(* ===== verification/JsonPrint.v ===== *)
(** * JSON printer (JSON/cJSON.c)

    The growing output buffer and the rendering of items.  The block a
    [printbuffer] points to is the list of its bytes, so [p->length] is the
    length of that list; a write outside it is a crash. *)

From S2P Require Import Prelude JsonText.

Local Open Scope Z_scope.

Section Print.
Context `{D : CDouble} `{A : Allocator}.

(** [p_allocs] counts the calls of the allocator; [has_realloc] tells whether
    [hooks.reallocate] is set. *)
Record printbuffer := mkP {
  buffer : option (list Z); p_offset : nat; p_depth : nat; noalloc : bool; format : bool;
  has_realloc : bool; p_allocs : nat }.

Definition with_buffer (p : printbuffer) (m : option (list Z)) : printbuffer :=
  mkP m (p_offset p) (p_depth p) (noalloc p) (format p) (has_realloc p) (p_allocs p).
Definition with_offset (p : printbuffer) (o : nat) : printbuffer :=
  mkP (buffer p) o (p_depth p) (noalloc p) (format p) (has_realloc p) (p_allocs p).
Definition with_depth (p : printbuffer) (d : nat) : printbuffer :=
  mkP (buffer p) (p_offset p) d (noalloc p) (format p) (has_realloc p) (p_allocs p).
Definition called (p : printbuffer) : printbuffer :=
  mkP (buffer p) (p_offset p) (p_depth p) (noalloc p) (format p) (has_realloc p) (S (p_allocs p)).

(** Overwrite the bytes of [m] from index [i]. *)
Definition blit (m : list Z) (i : nat) (bs : list Z) : list Z := take i m ++ bs ++ drop (i + length bs) m.

(** [realloc]: the old contents as far as they fit, behind them whatever the
    new block holds. *)
Definition reallocate (n : nat) (old : list Z) (size : nat) : option (list Z) :=
  match allocate n size with
  | Some m => Some (take size old ++ drop (length old) m)
  | None => None
  end.

(** The size [ensure] asks for, if it may. *)
Definition new_size (needed : nat) : option nat :=
  if INT_MAX / 2 <? Z.of_nat needed then
    if Z.of_nat needed <=? INT_MAX then Some (Z.to_nat INT_MAX) else None
  else Some (needed * 2)%nat.

(** [false]: NULL; else the pointer is [p->buffer + p->offset]. *)
Definition ensure (p : printbuffer) (needed : nat) : outcome (bool * printbuffer) :=
  match buffer p with
  | None => Ret (false, p)
  | Some m =>
      if ((0 <? length m) && (length m <=? p_offset p))%nat then Ret (false, p)
      else if INT_MAX <? Z.of_nat needed then Ret (false, p)
      else
        let needed := (needed + (p_offset p + 1))%nat in
        if (needed <=? length m)%nat then Ret (true, p)
        else if noalloc p then Ret (false, p)
        else
          match new_size needed with
          | None => Ret (false, p)
          | Some size =>
              if has_realloc p then
                match reallocate (p_allocs p) m size with
                | None => Ret (false, with_buffer (called p) None)
                | Some m' => Ret (true, with_buffer (called p) (Some m'))
                end
              else
                match allocate (p_allocs p) size with
                | None => Ret (false, with_buffer (called p) None)
                | Some m' =>
                    (* memcpy(newbuffer, p->buffer, p->offset + 1) *)
                    if (p_offset p + 1 <=? length m)%nat then
                      Ret (true, with_buffer (called p) (Some (blit m' 0 (take (p_offset p + 1) m))))
                    else Crash OutOfBounds
                end
          end
  end.

(** Store [bs] from index [i] of the block. *)
Definition store (p : printbuffer) (i : nat) (bs : list Z) : outcome printbuffer :=
  match buffer p with
  | None => Crash NullDeref
  | Some m => if (i + length bs <=? length m)%nat then Ret (with_buffer p (Some (blit m i bs)))
              else Crash OutOfBounds
  end.

(** [strlen] of the string at the head of a list. *)
Fixpoint strlen (m : list Z) : outcome nat :=
  match m with
  | [] => Crash OutOfBounds
  | c :: m' => if c =? 0 then Ret O else let! n := strlen m' in Ret (S n)
  end.

Definition update_offset (p : printbuffer) : outcome printbuffer :=
  match buffer p with
  | None => Ret p
  | Some m => let! n := strlen (drop (p_offset p) m) in Ret (with_offset p (p_offset p + n))
  end.

(** ** Numbers *)

(** [sprintf] into [number_buffer[26]]. *)
Definition sprintf26 (t : list Z) : outcome (list Z) :=
  if (length t <? 26)%nat then Ret t else Crash OutOfBounds.

Definition number_text (d : double) : outcome (list Z) :=
  if negb (d_eq (d_mul d d_zero) d_zero) then sprintf26 [110; 117; 108; 108]
  else
    let! t := sprintf26 (sprintf_g 15 d) in
    let recovered := match sscanf_lg t with Some test => compare_double test d | None => false end in
    if recovered then Ret t else sprintf26 (sprintf_g 17 d).

Definition print_number (it : item) (p : printbuffer) : outcome (bool * printbuffer) :=
  let! t := number_text (valuedouble it) in
  let! (ok, p) := ensure p (length t + 1) in
  if negb ok then Ret (false, p)
  else
    let t' := map (fun c => if c =? get_decimal_point then 46 else c) t in
    let! p := store p (p_offset p) (t' ++ [0]) in
    Ret (true, with_offset p (p_offset p + length t)).

(** ** Strings *)

(** A C string ends at its first zero byte. *)
Fixpoint cstr (s : list Z) : list Z :=
  match s with
  | [] => []
  | c :: s' => if c =? 0 then [] else c :: cstr s'
  end.

Definition one_char_escape (c : Z) : bool :=
  (c =? 34) || (c =? 92) || (c =? 8) || (c =? 12) || (c =? 10) || (c =? 13) || (c =? 9).

(** [escape_characters] *)
Fixpoint escape_count (s : list Z) : nat :=
  match s with
  | [] => 0
  | c :: s' => (if one_char_escape c then 1 else if (c <? 32)%Z then 5 else 0) + escape_count s'
  end%nat.

Definition hex_char (v : Z) : Z := if v <? 10 then 48 + v else 87 + v.

(** The character behind the backslash; [None]: the code point is printed. *)
Definition escape_letter (c : Z) : option Z :=
  if c =? 92 then Some 92
  else if c =? 34 then Some 34
  else if c =? 8 then Some 98
  else if c =? 12 then Some 102
  else if c =? 10 then Some 110
  else if c =? 13 then Some 114
  else if c =? 9 then Some 116
  else None.

(** The copy loop; [o] is the output pointer.  [sprintf] of [u%04x] also stores
    a terminator. *)
Fixpoint escape_loop (s : list Z) (p : printbuffer) (o : nat) : outcome printbuffer :=
  match s with
  | [] => Ret p
  | c :: s' =>
      if (31 <? c) && negb (c =? 34) && negb (c =? 92) then
        let! p := store p o [c] in escape_loop s' p (o + 1)
      else
        let! p := store p o [92] in
        match escape_letter c with
        | Some l => let! p := store p (o + 1) [l] in escape_loop s' p (o + 2)
        | None =>
            let! p := store p (o + 1) [117; 48; 48; hex_char (c / 16); hex_char (c mod 16); 0] in
            escape_loop s' p (o + 6)
        end
  end.

Definition print_string_ptr (input : option (list Z)) (p : printbuffer) : outcome (bool * printbuffer) :=
  match input with
  | None =>
      let! (ok, p) := ensure p 3 in
      if negb ok then Ret (false, p)
      else let! p := store p (p_offset p) [34; 34; 0] in Ret (true, p)
  | Some s =>
      let s := cstr s in
      let escape_characters := escape_count s in
      let output_length := (length s + escape_characters)%nat in
      let! (ok, p) := ensure p (output_length + 3) in
      if negb ok then Ret (false, p)
      else
        let o := p_offset p in
        let! p := store p o [34] in
        let! p := (if (escape_characters =? 0)%nat then store p (o + 1) s
                   else escape_loop s p (o + 1)) in
        let! p := store p (o + output_length + 1) [34] in
        let! p := store p (o + output_length + 2) [0] in
        Ret (true, p)
  end.

Definition print_string (it : item) (p : printbuffer) : outcome (bool * printbuffer) :=
  print_string_ptr (valuestring it) p.

(** ** Arrays and objects *)
Section Lists.
(** [print_value] *)
Variable pv : item -> printbuffer -> outcome (bool * printbuffer).

(** The loop of [print_array] and its closing bracket. *)
Fixpoint print_elements (l : list item) (p : printbuffer) : outcome (bool * printbuffer) :=
  match l with
  | [] =>
      let! (ok, p) := ensure p 2 in
      if negb ok then Ret (false, p)
      else
        let! p := store p (p_offset p) [93; 0] in
        Ret (true, with_depth p (p_depth p - 1))
  | e :: l' =>
      let! (ok, p) := pv e p in
      if negb ok then Ret (false, p)
      else
        let! p := update_offset p in
        match l' with
        | [] => print_elements l' p
        | _ :: _ =>
            let sep := if format p then [44; 32] else [44] in
            let! (ok, p) := ensure p (length sep + 1) in
            if negb ok then Ret (false, p)
            else
              let! p := store p (p_offset p) (sep ++ [0]) in
              print_elements l' (with_offset p (p_offset p + length sep))
        end
  end.

Definition print_array (l : list item) (p : printbuffer) : outcome (bool * printbuffer) :=
  let! (ok, p) := ensure p 1 in
  if negb ok then Ret (false, p)
  else
    let! p := store p (p_offset p) [91] in
    print_elements l (with_depth (with_offset p (p_offset p + 1)) (S (p_depth p))).

(** The loop of [print_object] and its closing brace. *)
Fixpoint print_members (l : list item) (p : printbuffer) : outcome (bool * printbuffer) :=
  match l with
  | [] =>
      let! (ok, p) := ensure p (if format p then p_depth p + 1 else 2)%nat in
      if negb ok then Ret (false, p)
      else
        let tabs := if format p then repeat 9 (p_depth p - 1) else [] in
        let! p := store p (p_offset p) (tabs ++ [125; 0]) in
        Ret (true, with_depth p (p_depth p - 1))
  | e :: l' =>
      let! (ok, p) :=
        (if format p then
           let! (ok, p) := ensure p (p_depth p) in
           if negb ok then Ret (false, p)
           else
             let! p := store p (p_offset p) (repeat 9 (p_depth p)) in
             Ret (true, with_offset p (p_offset p + p_depth p))
         else Ret (true, p)) in
      if negb ok then Ret (false, p)
      else
        let! (ok, p) := print_string_ptr (string e) p in
        if negb ok then Ret (false, p)
        else
          let! p := update_offset p in
          let colon := if format p then [58; 9] else [58] in
          let! (ok, p) := ensure p (length colon) in
          if negb ok then Ret (false, p)
          else
            let! p := store p (p_offset p) colon in
            let! (ok, p) := pv e (with_offset p (p_offset p + length colon)) in
            if negb ok then Ret (false, p)
            else
              let! p := update_offset p in
              let tail := (match l' with [] => [] | _ :: _ => [44] end)
                          ++ (if format p then [10] else []) in
              let! (ok, p) := ensure p (length tail + 1) in
              if negb ok then Ret (false, p)
              else
                let! p := store p (p_offset p) (tail ++ [0]) in
                print_members l' (with_offset p (p_offset p + length tail))
  end.

Definition print_object (l : list item) (p : printbuffer) : outcome (bool * printbuffer) :=
  let head := if format p then [123; 10] else [123] in
  let! (ok, p) := ensure p (length head + 1) in
  if negb ok then Ret (false, p)
  else
    let! p := store p (p_offset p) head in
    print_members l (with_offset (with_depth p (S (p_depth p))) (p_offset p + length head)).
End Lists.

(** [ensure] for [needed] bytes and [strcpy] or [memcpy] of [bs]. *)
Definition print_literal (p : printbuffer) (needed : nat) (bs : list Z) : outcome (bool * printbuffer) :=
  let! (ok, p) := ensure p needed in
  if negb ok then Ret (false, p)
  else let! p := store p (p_offset p) bs in Ret (true, p).

Fixpoint print_value (it : item) (p : printbuffer) {struct it} : outcome (bool * printbuffer) :=
  match it with
  | mkItem type vs vi vd name ch =>
      let t := Z.land type 255 in
      if t =? cJSON_NULL then print_literal p 5 [110; 117; 108; 108; 0]
      else if t =? cJSON_False then print_literal p 6 [102; 97; 108; 115; 101; 0]
      else if t =? cJSON_True then print_literal p 5 [116; 114; 117; 101; 0]
      else if t =? cJSON_Number then print_number it p
      else if t =? cJSON_Raw then
        match vs with
        | None => Ret (false, p)
        | Some s => print_literal p (length (cstr s) + 1) (cstr s ++ [0])
        end
      else if t =? cJSON_String then print_string it p
      else if t =? cJSON_Array then print_array print_value ch p
      else if t =? cJSON_Object then print_object print_value ch p
      else Ret (false, p)
  end.

(** ** Entry points *)
Definition default_buffer_size : nat := 256.

(** [print]; [None] is NULL. *)
Definition print (it : item) (fmt reallocs : bool) : outcome (option (list Z)) :=
  match allocate 0 default_buffer_size with
  | None => Ret None
  | Some m =>
      let! (ok, p) := print_value it (mkP (Some m) 0 0 false fmt reallocs 1) in
      if negb ok then Ret None
      else
        let! p := update_offset p in
        match buffer p with
        | None => Crash NullDeref
        | Some m =>
            let size := (p_offset p + 1)%nat in
            if reallocs then Ret (reallocate (p_allocs p) m size)
            else
              match allocate (p_allocs p) size with
              | None => Ret None
              | Some printed =>
                  let n := Nat.min (length m) size in
                  Ret (Some (blit (blit printed 0 (take n m)) (p_offset p) [0]))
              end
        end
  end.

Definition cJSON_Print (it : item) (reallocs : bool) : outcome (option (list Z)) := print it true reallocs.
Definition cJSON_PrintUnformatted (it : item) (reallocs : bool) : outcome (option (list Z)) :=
  print it false reallocs.

Definition cJSON_PrintBuffered (it : item) (prebuffer : Z) (fmt reallocs : bool) : outcome (option (list Z)) :=
  if prebuffer <? 0 then Ret None
  else match allocate 0 (Z.to_nat prebuffer) with
       | None => Ret None
       | Some m =>
           let! (ok, p) := print_value it (mkP (Some m) 0 0 false fmt reallocs 1) in
           if negb ok then Ret None else Ret (buffer p)
       end.

(** [b] is the caller's block, [None] for NULL; a [length] beyond its end is the
    caller's fault and a crash. *)
Definition cJSON_PrintPreallocated (it : item) (b : option (list Z)) (len : Z) (fmt reallocs : bool)
  : outcome (bool * option (list Z)) :=
  match b with
  | None => Ret (false, None)
  | Some m =>
      if len <? 0 then Ret (false, b)
      else if lenZ m <? len then Crash OutOfBounds
      else
        let n := Z.to_nat len in
        let! (ok, p) := print_value it (mkP (Some (take n m)) 0 0 true fmt reallocs 0) in
        match buffer p with
        | None => Crash NullDeref
        | Some m' => Ret (ok, Some (m' ++ drop n m))
        end
  end.
End Print.
(* ===== verification/JsonRender.v ===== *)
(** * JSON printer: the text it writes

    [render] is the text of a JSON value.  The printer, on the item of a value,
    stays in its block, and when it returns true the block holds the text. *)

From S2P Require Import Prelude JsonText JsonSafe JsonParse JsonPrint.

Local Open Scope Z_scope.

(** [isfinite], as the printer tests it. *)
Definition finite `{D : CDouble} (d : double) : Prop := d_eq (d_mul d d_zero) d_zero = true.

Definition number_or_dot `{D : CDouble} (c : Z) : Prop := is_number_char c = true \/ c = 46.

(** What [printf] documents of [%.15g] and [%.17g] on finite numbers: digits,
    sign, point and exponent, at most 24 characters, the first a digit or a
    minus sign; and [strtod] uses all of it. *)
Class DoubleText (D : CDouble) : Prop := {
  g_length : forall k d, finite d -> k = 15%nat \/ k = 17%nat ->
    (1 <= length (sprintf_g k d) <= 24)%nat;
  g_chars : forall k d, finite d -> Forall number_or_dot (sprintf_g k d);
  g_head : forall k d c t, finite d -> sprintf_g k d = c :: t -> c = 45 \/ 48 <= c <= 57;
  g_read : forall k d, finite d -> snd (strtod (sprintf_g k d)) = length (sprintf_g k d)
}.

(** Seventeen significant digits determine a [double], and [sscanf] with [%lg]
    converts what [strtod] converts. *)
Class DoubleDigits (D : CDouble) : Prop := {
  g17_exact : forall d, finite d -> fst (strtod (sprintf_g 17 d)) = d;
  sscanf_strtod : forall s x, sscanf_lg s = Some x -> x = fst (strtod s)
}.

Section Render.
Context `{D : CDouble} `{A : Allocator}.

(** ** The text of a value *)
Definition num (d : double) : list Z :=
  if d_eq (d_mul d d_zero) d_zero then
    let t := sprintf_g 15 d in
    if match sscanf_lg t with Some test => compare_double test d | None => false end then t
    else sprintf_g 17 d
  else text_null.

Definition escape1 (c : Z) : list Z :=
  if (31 <? c) && negb (c =? 34) && negb (c =? 92) then [c]
  else match escape_letter c with
       | Some l => [92; l]
       | None => [92; 117; 48; 48; hex_char (c / 16); hex_char (c mod 16)]
       end.

Definition quoted (s : list Z) : list Z := 34 :: flat_map escape1 (cstr s) ++ [34].

(** Elements with a separator between them. *)
Fixpoint separated (sep : list Z) (l : list (list Z)) : list Z :=
  match l with
  | [] => []
  | x :: l' => x ++ match l' with [] => [] | _ :: _ => sep ++ separated sep l' end
  end.

Fixpoint render (fmt : bool) (depth : nat) (j : json) : list Z :=
  match j with
  | JNull => text_null
  | JFalse => text_false
  | JTrue => text_true
  | JNum d => num d
  | JStr s => quoted s
  | JArr l =>
      91 :: separated (if fmt then [44; 32] else [44]) (map (render fmt (S depth)) l) ++ [93]
  | JObj l =>
      (if fmt then [123; 10] else [123])
      ++ separated (if fmt then [44; 10] else [44])
           (map (fun kv => (if fmt then repeat 9 (S depth) else []) ++ quoted (fst kv)
                           ++ (if fmt then [58; 9] else [58]) ++ render fmt (S depth) (snd kv)) l)
      ++ (if fmt then match l with [] => [] | _ :: _ => [10] end ++ repeat 9 depth else []) ++ [125]
  end.

(** ** State of the output *)

(** The text printed so far is [pre], and there is a byte behind it. *)
Definition at_text (p : printbuffer) (pre : list Z) : Prop :=
  exists m, buffer p = Some m /\ take (p_offset p) m = pre /\ p_offset p = length pre /\
    ((length pre < length m)%nat \/ (m = [] /\ has_realloc p = true)).

(** The block holds [pre], [t] and a terminator; the offset is somewhere in [t]. *)
Definition wrote (p : printbuffer) (pre t : list Z) : Prop :=
  exists rest, buffer p = Some (pre ++ t ++ 0 :: rest) /\
    (length pre <= p_offset p <= length pre + length t)%nat.

(** Options are not changed, and a block that may not grow keeps its length. *)
Definition same_options (p p' : printbuffer) : Prop :=
  p_depth p' = p_depth p /\ noalloc p' = noalloc p /\ format p' = format p /\
  has_realloc p' = has_realloc p /\
  (noalloc p = true -> forall m m', buffer p = Some m -> buffer p' = Some m' -> length m' = length m).

(** [malloc] does not fail. *)
Definition plenty : Prop := forall n size, exists m, allocate n size = Some m.

(** How many bytes the block may get. *)
Definition limit (p : printbuffer) : Z :=
  if noalloc p then match buffer p with Some m => Z.min (lenZ m) INT_MAX | None => 0 end else INT_MAX.

Lemma same_options_refl p : same_options p p.
Proof. repeat split. intros _ m m' H H'. congruence. Qed.

Lemma same_options_limit p p' m m' :
  same_options p p' -> buffer p = Some m -> buffer p' = Some m' -> limit p' = limit p.
Proof.
  intros (_ & H2 & _ & _ & H5) E E'. unfold limit. rewrite H2, E, E'.
  destruct (noalloc p) eqn:En; [|reflexivity]. rewrite (H5 eq_refl m m' E E'). reflexivity.
Qed.

Lemma same_options_trans p1 p2 p3 m :
  buffer p2 = Some m -> same_options p1 p2 -> same_options p2 p3 -> same_options p1 p3.
Proof.
  intros Em (H1 & H2 & H3 & H4 & H5) (G1 & G2 & G3 & G4 & G5).
  repeat split; try congruence. intros En m1 m3 E1 E3.
  rewrite (G5 ltac:(congruence) m m3 Em E3). apply H5; assumption.
Qed.

Lemma blit_length m i bs : (i + length bs <= length m)%nat -> length (blit m i bs) = length m.
Proof.
  intros H. unfold blit. rewrite !length_app, length_take, length_drop. lia.
Qed.

Context {AS : AllocatorSize A}.

Lemma new_size_spec needed size :
  new_size needed = Some size -> (needed <= size)%nat.
Proof.
  unfold new_size. repeat zcase; intros [= <-]; unfold INT_MAX in *; lia.
Qed.

Lemma new_size_ok needed : Z.of_nat needed <= INT_MAX -> exists size, new_size needed = Some size.
Proof. intros H. unfold new_size. repeat zcase; try lia; eexists; reflexivity. Qed.

(** The larger block starts with what the old one held. *)
Lemma grown_block p pre m (m' : list Z) size :
  buffer p = Some m -> take (length pre) m = pre -> noalloc p = false ->
  p_offset p = length pre -> take (length pre) m' = pre -> length m' = size -> (length pre < size)%nat ->
  let p' := with_buffer (called p) (Some m') in
  same_options p p' /\ at_text p' pre /\ p_offset p' = p_offset p.
Proof.
  intros Em Hpre En Ho Hm' Hl Hs p'. subst p'. split; [|split; [|reflexivity]].
  - repeat split. congruence.
  - exists m'. simpl. rewrite Ho. split; [reflexivity|]. split; [exact Hm'|]. split; [reflexivity|]. left. lia.
Qed.

(** [ensure] keeps the text and makes room, or returns NULL; it does not fail
    when there is memory and the limit allows. *)
Lemma ensure_spec p pre n :
  at_text p pre ->
  exists ok p', ensure p n = Ret (ok, p') /\
    (ok = true -> same_options p p' /\ at_text p' pre /\ p_offset p' = p_offset p /\
       exists m, buffer p' = Some m /\ take (length pre) m = pre /\ (length pre + n + 1 <= length m)%nat) /\
    (noalloc p = true \/ plenty -> Z.of_nat (length pre + n + 1) <= limit p -> ok = true).
Proof.
  intros Hat. destruct Hat as (m & Em & Hpre & Ho & Hm) eqn:Eat. clear Eat. unfold ensure. rewrite Em.
  assert (Hchk : ((0 <? length m) && (length m <=? p_offset p))%nat = false).
  { destruct Hm as [Hm|[-> _]]; [|reflexivity].
    rewrite (proj2 (Nat.leb_gt (length m) (p_offset p))) by lia. apply andb_false_r. }
  rewrite Hchk. unfold limit. rewrite Em.
  destruct (Z.ltb_spec INT_MAX (Z.of_nat n)) as [Hn|Hn].
  { exists false, p. split; [reflexivity|]. split; [discriminate|].
    intros _ Hl. exfalso. destruct (noalloc p); lia. }
  cbn zeta. destruct (Nat.leb_spec (n + (p_offset p + 1)) (length m)) as [Hfit|Hfit].
  { exists true, p. split; [reflexivity|]. split; [|reflexivity]. intros _.
    split; [apply same_options_refl|]. split; [exact Hat|]. split; [reflexivity|].
    exists m. rewrite <- Ho. split; [exact Em|]. split; [congruence | lia]. }
  destruct (noalloc p) eqn:En.
  { exists false, p. split; [reflexivity|]. split; [discriminate|]. intros _ Hl. exfalso. lia. }
  destruct (new_size (n + (p_offset p + 1))) as [size|] eqn:Es.
  2:{ exists false, p. split; [reflexivity|]. split; [discriminate|]. intros _ Hl. exfalso.
      destruct (new_size_ok (n + (p_offset p + 1))) as [z Ez]; [lia|]. congruence. }
  apply new_size_spec in Es. rewrite Ho in Hpre.
  destruct (has_realloc p) eqn:Er; unfold reallocate.
  - destruct (allocate (p_allocs p) size) as [m'|] eqn:Ea.
    2:{ do 2 eexists. split; [reflexivity|]. split; [discriminate|].
        intros [?|Hp] _; [discriminate|]. destruct (Hp (p_allocs p) size). congruence. }
    apply allocate_size in Ea. do 2 eexists. split; [reflexivity|]. split; [|reflexivity]. intros _.
    set (m2 := take size m ++ drop (length m) m').
    assert (Hl2 : length m2 = size). { subst m2. rewrite length_app, length_take, length_drop. lia. }
    assert (Ht2 : take (length pre) m2 = pre).
    { subst m2. rewrite (take_ge m) by lia. destruct Hm as [Hm|[-> _]].
      - rewrite take_app_le by lia. exact Hpre.
      - rewrite take_nil in Hpre. subst pre. reflexivity. }
    destruct (grown_block p pre m m2 size) as (G1 & G2 & G3); auto; [lia|].
    split; [exact G1|]. split; [exact G2|]. split; [exact G3|].
    exists m2. split; [reflexivity|]. split; [exact Ht2 | lia].
  - destruct (allocate (p_allocs p) size) as [m'|] eqn:Ea.
    2:{ do 2 eexists. split; [reflexivity|]. split; [discriminate|].
        intros [?|Hp] _; [discriminate|]. destruct (Hp (p_allocs p) size). congruence. }
    apply allocate_size in Ea. destruct Hm as [Hm|[_ ?]]; [|discriminate].
    rewrite (proj2 (Nat.leb_le _ _)) by lia.
    do 2 eexists. split; [reflexivity|]. split; [|reflexivity]. intros _.
    set (m2 := blit m' 0 (take (p_offset p + 1) m)).
    assert (Hl1 : length (take (p_offset p + 1) m) = S (length pre)) by (rewrite length_take; lia).
    assert (Hl2 : length m2 = size). { subst m2. rewrite blit_length; lia. }
    assert (Ht2 : take (length pre) m2 = pre).
    { subst m2. unfold blit. change (take 0 m') with (@nil Z). rewrite app_nil_l, take_app_le by lia.
      rewrite take_take, Nat.min_l by lia. exact Hpre. }
    destruct (grown_block p pre m m2 size) as (G1 & G2 & G3); auto; [lia|].
    split; [exact G1|]. split; [exact G2|]. split; [exact G3|].
    exists m2. split; [reflexivity|]. split; [exact Ht2 | lia].
Qed.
#####
● **Task**
Please give back exactly the lines of the listing above that run from the one containing "else text_null." through the one containing "(length pre <= p_offset", and only those.

● **Reply**
  else text_null.

Definition escape1 (c : Z) : list Z :=
  if (31 <? c) && negb (c =? 34) && negb (c =? 92) then [c]
  else match escape_letter c with
       | Some l => [92; l]
       | None => [92; 117; 48; 48; hex_char (c / 16); hex_char (c mod 16)]
       end.

Definition quoted (s : list Z) : list Z := 34 :: flat_map escape1 (cstr s) ++ [34].

(** Elements with a separator between them. *)
Fixpoint separated (sep : list Z) (l : list (list Z)) : list Z :=
  match l with
  | [] => []
  | x :: l' => x ++ match l' with [] => [] | _ :: _ => sep ++ separated sep l' end
  end.

Fixpoint render (fmt : bool) (depth : nat) (j : json) : list Z :=
  match j with
  | JNull => text_null
  | JFalse => text_false
  | JTrue => text_true
  | JNum d => num d
  | JStr s => quoted s
  | JArr l =>
      91 :: separated (if fmt then [44; 32] else [44]) (map (render fmt (S depth)) l) ++ [93]
  | JObj l =>
      (if fmt then [123; 10] else [123])
      ++ separated (if fmt then [44; 10] else [44])
           (map (fun kv => (if fmt then repeat 9 (S depth) else []) ++ quoted (fst kv)
                           ++ (if fmt then [58; 9] else [58]) ++ render fmt (S depth) (snd kv)) l)
      ++ (if fmt then match l with [] => [] | _ :: _ => [10] end ++ repeat 9 depth else []) ++ [125]
  end.

(** ** State of the output *)

(** The text printed so far is [pre], and there is a byte behind it. *)
Definition at_text (p : printbuffer) (pre : list Z) : Prop :=
  exists m, buffer p = Some m /\ take (p_offset p) m = pre /\ p_offset p = length pre /\
    ((length pre < length m)%nat \/ (m = [] /\ has_realloc p = true)).

(** The block holds [pre], [t] and a terminator; the offset is somewhere in [t]. *)
Definition wrote (p : printbuffer) (pre t : list Z) : Prop :=
  exists rest, buffer p = Some (pre ++ t ++ 0 :: rest) /\
    (length pre <= p_offset p <= length pre + length t)%nat.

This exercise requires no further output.